If the law of supply and demand tells us anything about the relationship between prices and supply there is no doubt what is going to happen. When you artificially cap prices, over a period of time you will get less supply, it’s that simple and it’s also absolutely immutable. Therefore demand will have to be reduced in order that demand and supply stay in equilibrium at the capped price. How can the government reduce demand for medical services, oh let’s think? Obamacare must, of course, become a giant rationing system in order to reduce real demand or shift the demand to other goods and services than those which have been available to date. Despite indignant denials, the government, hard pressed on all economic fronts, could even decide to reduce costs by reducing the availability of life saving treatment for older people. Remember that Obama himself said that he is in favor of trading off expensive life extending pacemakers in favor of palliative pain medication for older Medicare recipients. Oh and wait, reducing the life spans of seniors would have the double benefit of supporting the solvency of Social Security. Of course, this association would never occur to the government would it?

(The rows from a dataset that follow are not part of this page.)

(* ===== verification/RMTAppend.v ===== *)
(** * RMTAppend: [Append] succeeds and refines the reference root

    [Append] reads the location of every hash of the append path back from the
    database, where the locations and the hashes of the nodes are stored.  This
    file proves that the database always holds what is read: along any sequence
    of appended values [Append] returns a tree, never an error, although equal
    subtrees overwrite each other's location.

    - [located db off data p]: the append path [p] of [data], with the location
      of each element up to the choice between two siblings;
    - [saved off X db db']: the hashes whose location changed from [db] to [db']
      are those of ends of [X], which starts at leaf [off];
    - [climb]: the loop of [Append] over the append path. *)

From S2P Require Import Prelude Collection Varint Codec CodecSpec Message Crypto RMT.

(** ** The store of nodes *)

#[export] Instance nodeLocation_eq_dec : EqDecision nodeLocation.
Proof. solve_decision. Defined.

Section store.
Context `{HashLaws}.
Implicit Types db : gmap bytes bytes.

Lemma ToUint64_FromUint64 v : u64_ok v → Bytes.ToUint64 (Bytes.FromUint64 v) = Ok v.
Proof.
  intros Hv. unfold Bytes.ToUint64, Bytes.FromUint64.
  rewrite decide_True by (unfold len; rewrite Bytes.length_be_put; lia).
  rewrite take_ge by (rewrite Bytes.length_be_put; lia).
  rewrite Bytes.be_get_put by apply Hv. f_equal. apply Z.mod_small, Hv.
Qed.

Lemma location_key_app l :
  location_key l = Bytes.FromUint64 (layerIndex l) ++ Bytes.FromUint64 (nodeIndex l).
Proof.
  unfold location_key, Bytes.JoinSize, Bytes.FromUint64. cbn [concat]. rewrite app_nil_r.
  rewrite take_app_le by (rewrite length_app, !Bytes.length_be_put; lia).
  by rewrite take_ge by (rewrite length_app, !Bytes.length_be_put; lia).
Qed.

Lemma len_location_key l : len (location_key l) = 16.
Proof. rewrite location_key_app. unfold len, Bytes.FromUint64. by rewrite length_app, !Bytes.length_be_put. Qed.

(** A stored location reads back. *)
Lemma newNodeLocationFromKey_key l :
  u64_ok (nodeIndex l) → u64_ok (layerIndex l) → newNodeLocationFromKey (location_key l) = Ok l.
Proof.
  intros Hn Hl. unfold newNodeLocationFromKey, slice. rewrite len_location_key.
  rewrite !decide_True by lia. cbn [mbind res_bind]. rewrite location_key_app.
  set (a := Bytes.FromUint64 (layerIndex l)). set (b := Bytes.FromUint64 (nodeIndex l)).
  assert (length a = 8%nat ∧ length b = 8%nat) as [Ea Eb] by (split; apply Bytes.length_be_put).
  replace (take (Z.to_nat (8 - 0)) (drop (Z.to_nat 0) (a ++ b))) with a
    by (rewrite drop_0, take_app_le, take_ge by lia; done).
  replace (take (Z.to_nat (16 - 8)) (drop (Z.to_nat 8) (a ++ b))) with b
    by (rewrite drop_app_ge, Ea, drop_0, take_ge by lia; done).
  unfold a, b. rewrite !ToUint64_FromUint64 by done. by destruct l.
Qed.

Definition loc_ok (l : nodeLocation) : Prop := u64_ok (nodeIndex l) ∧ u64_ok (layerIndex l).

Lemma location_key_inj l l' : loc_ok l → loc_ok l' → location_key l = location_key l' → l = l'.
Proof.
  intros [] [] E. pose proof (newNodeLocationFromKey_key l) as E1. rewrite E in E1.
  rewrite newNodeLocationFromKey_key in E1 by done. by injection E1 as ->.
Qed.

(** The location kept for a hash. *)
Definition loc_at (db : gmap bytes bytes) (h : bytes) : option bytes := db !! (storePrefixHashToLoc :: h).

Lemma getLocation_at db h l :
  loc_at db h = Some (location_key l) → u64_ok (nodeIndex l) → u64_ok (layerIndex l) →
  getLocation db h = Ok l.
Proof.
  intros Hl ? ?. unfold getLocation. unfold loc_at in Hl. rewrite Hl. cbn. by apply newNodeLocationFromKey_key.
Qed.

(** A node is stored at the location. *)
Definition has_node (db : gmap bytes bytes) (l : nodeLocation) : Prop :=
  ∃ x, getHash db l = Some x ∧ len x = HashLengh.

(** What saving a node changes: the location of its hash and the hash at its
    location. *)
Record writes (h : bytes) (l : nodeLocation) (db db' : gmap bytes bytes) : Prop := {
  writes_at : loc_at db' h = Some (location_key l);
  writes_other h' : len h' = HashLengh → h' ≠ h → loc_at db' h' = loc_at db h';
  writes_node : getHash db' l = Some h;
  writes_node_other l' : loc_ok l → loc_ok l' → l' ≠ l → getHash db' l' = getHash db l';
  writes_keeps l' : has_node db l' → has_node db' l';
}.

Lemma saveNode_writes h l db : len h = HashLengh → writes h l db (saveNode h l db).
Proof.
  intros Hh. unfold HashLengh in *. pose proof (len_location_key l) as Hkl. unfold saveNode.
  split; unfold loc_at, has_node, getHash.
  - rewrite lookup_insert_ne, lookup_insert; [by rewrite decide_True|].
    intros E. injection E as E. rewrite <-E, Hkl in Hh. done.
  - intros h' Hh' Hne. rewrite !lookup_insert_ne; [done|congruence|].
    intros E. injection E as E. rewrite <-E, Hkl in Hh'. done.
  - by rewrite lookup_insert, decide_True by done.
  - intros l' Hl Hl' Hne. rewrite !lookup_insert_ne; [done|..]; intros E; apply (f_equal (drop 1)) in E.
    + pose proof (len_location_key l') as E'. change (h = location_key l') in E. rewrite <-E, Hh in E'. done.
    + exact (Hne (location_key_inj _ _ Hl' Hl (eq_sym E))).
  - intros l' (x & Hx & Hlx). rewrite lookup_insert. case_decide; [by exists h|].
    rewrite lookup_insert_ne; [by exists x|]. intros E. injection E as E.
    pose proof (len_location_key l') as E'. rewrite <-E, Hh in E'. done.
Qed.

(** The key deleted is a hash, which is the key of nothing. *)
Lemma replaceNode_writes h l db :
  len h = HashLengh → has_node db l → ∃ db', replaceNode h l db = Ok db' ∧ writes h l db db'.
Proof.
  intros Hh (x & Hx & Hlx). exists (saveNode h l (delete x db)).
  split; [unfold replaceNode; by rewrite Hx|].
  assert (∀ y, len y ≠ 31 → delete x db !! (storePrefixHashToLoc :: y) = db !! (storePrefixHashToLoc :: y)) as Hd.
  { intros y Hy. apply lookup_delete_ne. intros ->. rewrite len_cons in Hlx. unfold HashLengh in Hlx. lia. }
  destruct (saveNode_writes h l (delete x db) Hh) as [H1 H2 H3 H4 H5]. unfold HashLengh in *.
  split; [done| |done| |].
  - intros h' Hh' Hne. rewrite H2 by done. unfold loc_at. apply Hd. unfold HashLengh in *. lia.
  - intros l' Hl Hl' Hne. rewrite H4 by done. unfold getHash. apply Hd. rewrite len_location_key. done.
  - intros l' (y & Hy & Hly). apply H5. exists y. split; [|done]. unfold getHash in *.
    rewrite Hd; [done|]. rewrite len_location_key. done.
Qed.
End store.

(** ** The loop of [Append] over the append path *)

Section climb.
Context `{HashLaws}.
Implicit Types db : gmap bytes bytes.
Implicit Types data L R X P S p : list bytes.

(** One round: the parent of [x] and the current hash is hashed and stored. *)
Definition climb_step (height : Z) (x h : bytes) (db : gmap bytes bytes) : res (bytes * gmap bytes bytes) :=
  appendLoc ← getLocation db x;
  let nextLoc := mkNodeLocation (Z.shiftr (nodeIndex appendLoc) 1) (u64 (layerIndex appendLoc + 1)) in
  let h := branchHash (x ++ h) in
  db ← (if layerIndex nextLoc =? u64 (height - 1) then replaceNode h nextLoc db
        else Ok (saveNode h nextLoc db));
  Ok (h, db).

Fixpoint climb (height : Z) (p : list bytes) (h : bytes) (db : gmap bytes bytes)
    : res (bytes * gmap bytes bytes) :=
  match p with
  | [] => Ok (h, db)
  | x :: p => '(h, db) ← climb_step height x h db; climb height p h db
  end.

Lemma append_loop_climb layers height n pre p h db :
  length (ones_in n layers) = length p →
  append_loop layers height n (pre ++ p) (len pre) h db = climb height p h db.
Proof.
  revert pre p h db. induction layers as [|l layers IH]; intros pre p h db Hlen.
  { destruct p; [done|simpl in Hlen; lia]. }
  cbn [append_loop]. unfold ones_in in Hlen. rewrite filter_cons in Hlen.
  destruct (bit_at n l) eqn:Hb.
  - rewrite decide_True in Hlen by done. destruct p as [|x p]; [simpl in Hlen; lia|].
    unfold index. rewrite idx_app_len. cbn [mbind res_bind climb]. unfold climb_step.
    destruct (getLocation db x); try done. cbn [mbind res_bind].
    match goal with |- context [if ?b then ?x else ?y] => destruct (if b then x else y) end; try done.
    cbn [mbind res_bind]. specialize (IH (pre ++ [x]) p).
    rewrite <-app_assoc, len_app in IH. apply IH. simpl in Hlen. unfold ones_in. lia.
  - rewrite decide_False in Hlen by done. by apply IH.
Qed.

Lemma climb_snoc height p x h db h' db' :
  climb height p h db = Ok (h', db') → climb height (p ++ [x]) h db = climb_step height x h' db'.
Proof.
  revert h db. induction p as [|y p IH]; intros h db; cbn [app climb].
  - intros [= <- <-]. by destruct (climb_step height x h db) as [[]| | |].
  - destruct (climb_step height y h db) as [[]| | |]; try done. apply IH.
Qed.

(** *** Invariants *)

(** Without a collision the roots of different segments differ. *)
Definition segment X data : Prop := ∃ P Q, data = P ++ X ++ Q.
Definition distinct_roots data : Prop :=
  ∀ A B, segment A data → segment B data → CalculateRoot A = CalculateRoot B → A = B.

Lemma segment_trans A B C : segment A B → segment B C → segment A C.
Proof.
  intros (P & Q & ->) (P' & Q' & ->). exists (P' ++ P), (Q ++ Q'). by rewrite <-!app_assoc.
Qed.
Lemma segment_self A : segment A A.
Proof. exists [], []. by rewrite app_nil_r. Qed.
Lemma segment_l A B : segment A (A ++ B).
Proof. by exists [], B. Qed.
Lemma segment_r A B : segment B (A ++ B).
Proof. exists A, []. by rewrite app_nil_r. Qed.
Lemma distinct_roots_segment A X : segment A X → distinct_roots X → distinct_roots A.
Proof. intros HA HX B C HB HC. apply HX; by eapply segment_trans. Qed.

Lemma len_segment A X : segment A X → len A ≤ len X.
Proof.
  intros (P & Q & ->). rewrite !len_app. pose proof (len_nonneg P). pose proof (len_nonneg Q). lia.
Qed.

(** The location stored for a hash of layer [k] is the node over leaf [off] or
    its sibling. *)
Definition at_layer db (off k : Z) (h : bytes) : Prop :=
  ∃ i, u64_ok i ∧ i / 2 = off / 2 ^ (k + 1) ∧ loc_at db h = Some (location_key (mkNodeLocation i k)).

(** The append path of [data], whose first leaf is [off], with its locations. *)
Inductive located db : Z → list bytes → list bytes → Prop :=
| located_nil off : located db off [] []
| located_cons off k L R p :
    0 ≤ k → len L = 2 ^ k → len R < 2 ^ k → at_layer db off k (CalculateRoot L) →
    located db (off + 2 ^ k) R p → located db off (L ++ R) (p ++ [CalculateRoot L]).

Lemma located_path_of db off data p : located db off data p → path_of data p.
Proof. induction 1 as [|off k L R p]; [apply path_nil|by apply (path_cons k)]. Qed.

How can Obamacare not become a political rationing scheme? When something is politically rationed it is, by definition, taken from the politically less powerful and given to those more powerful. That, in my opinion, is a simple and immutable result of politics. Political rationing will prefer some demographic groups to others and even some “popular” diseases to other less “popular” ones. You may remember the competition in the 1980’s and 1990’s for government research dollars between cancer and AIDS research groups and, not surprisingly, therefore between the sufferers of those two diseases. Who will be on the winning and losing side of that equation? Congress spoke about the political power relationship when it exempted its current and retired members from Obamacare. Members of Congress were clearly winners. Who will be the losers?